(* ===== verification/LogLines.v ===== *)
(** * Reading ganesha.log

    The text functions of [bin/idhelper/observer.rs] (host names and principals
    found in a log line, the numbers and users of failure lines), the address
    helpers of [network.rs], and the classification of [NFS4ERR_NOTSUPP] of
    [ganesha_log_contract.rs].  A log line is UTF-8; [char::is_alphanumeric]
    outside ASCII is an argument.  A slice that does not fall on a character
    boundary panics. *)

From S2P Require Import Prelude RustStr Identity Config FsProbe Generate.

(** ** Searching by characters *)
Definition text : list string -> string := foldr String.append "".
Definition is_whitespace (ch : string) : bool := is_empty (trim ch).
Definition one_of (l : list string) (ch : string) : bool := existsb (seqb ch) l.
Fixpoint take_while (p : string -> bool) (l : list string) : list string :=
  match l with [] => [] | c :: r => if p c then c :: take_while p r else [] end.
Fixpoint drop_while (p : string -> bool) (l : list string) : list string :=
  match l with [] => [] | c :: r => if p c then drop_while p r else l end.
Fixpoint split_list (p : string -> bool) (l : list string) : list (list string) :=
  match l with
  | [] => [[]]
  | c :: r =>
      if p c then [] :: split_list p r
      else match split_list p r with h :: t => (c :: h) :: t | [] => [[c]] end
  end.
(** [s.split(p)], [s.trim_matches(p)], the prefix up to the first [p]. *)
Definition split_c (p : string -> bool) (s : string) : list string :=
  map text (split_list p (utf8_chars s)).
Definition trim_matches_c (p : string -> bool) (s : string) : string :=
  text (reverse (drop_while p (reverse (drop_while p (utf8_chars s))))).
Definition until_c (p : string -> bool) (s : string) : string :=
  text (take_while (fun c => negb (p c)) (utf8_chars s)).
(** [s.split_whitespace()] *)
Definition words (s : string) : list string :=
  List.filter (fun w => negb (is_empty w)) (split_c is_whitespace s).
Fixpoint sdrop (n : nat) (s : string) : string :=
  match n, s with S n, String _ r => sdrop n r | _, _ => s end.
(** [&s[s.find(p)? + p.len()..]] *)
Definition after_str (p s : string) : option string := snd <$> split_once_str p s.
(** The same with the position found in the lower-case text. *)
Definition after_ci (p s : string) : option string :=
  (fun '(a, _) => sdrop (len a + len p) s) <$> split_once_str p (to_ascii_lowercase s).
Definition contains_ci (p s : string) : bool := contains_str p (to_ascii_lowercase s).
(** The part between the first bracket of [opens] and the next one of [closes]. *)
Definition inside (open : string) (closes : Ascii.ascii -> bool) (s : string) : option string :=
  rest ← after_str open s; fst <$> split_once_p closes rest.
(** [s.trim_start_matches(p)] for a string; [len s] steps are enough. *)
Fixpoint strip_all (fuel : nat) (p s : string) : string :=
  match fuel with
  | O => s
  | S f => match strip_prefix p s with Some r => strip_all f p r | None => s end
  end.
Definition trim_start_str (p s : string) : string := strip_all (len s) p s.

++++++++++++++++++++

WORK ITEM
Check every line of the data, and copy the ones that contain "with".

EXERCISE RESPONSE
  match l with [] => [] | c :: r => if p c then c :: take_while p r else [] end.
  match l with [] => [] | c :: r => if p c then drop_while p r else l end.
  match l with
      else match split_list p r with h :: t => (c :: h) :: t | [] => [[c]] end
  match n, s with S n, String _ r => sdrop n r | _, _ => s end.
(** The same with the position found in the lower-case text. *)
  match fuel with
  | S f => match strip_prefix p s with Some r => strip_all f p r | None => s end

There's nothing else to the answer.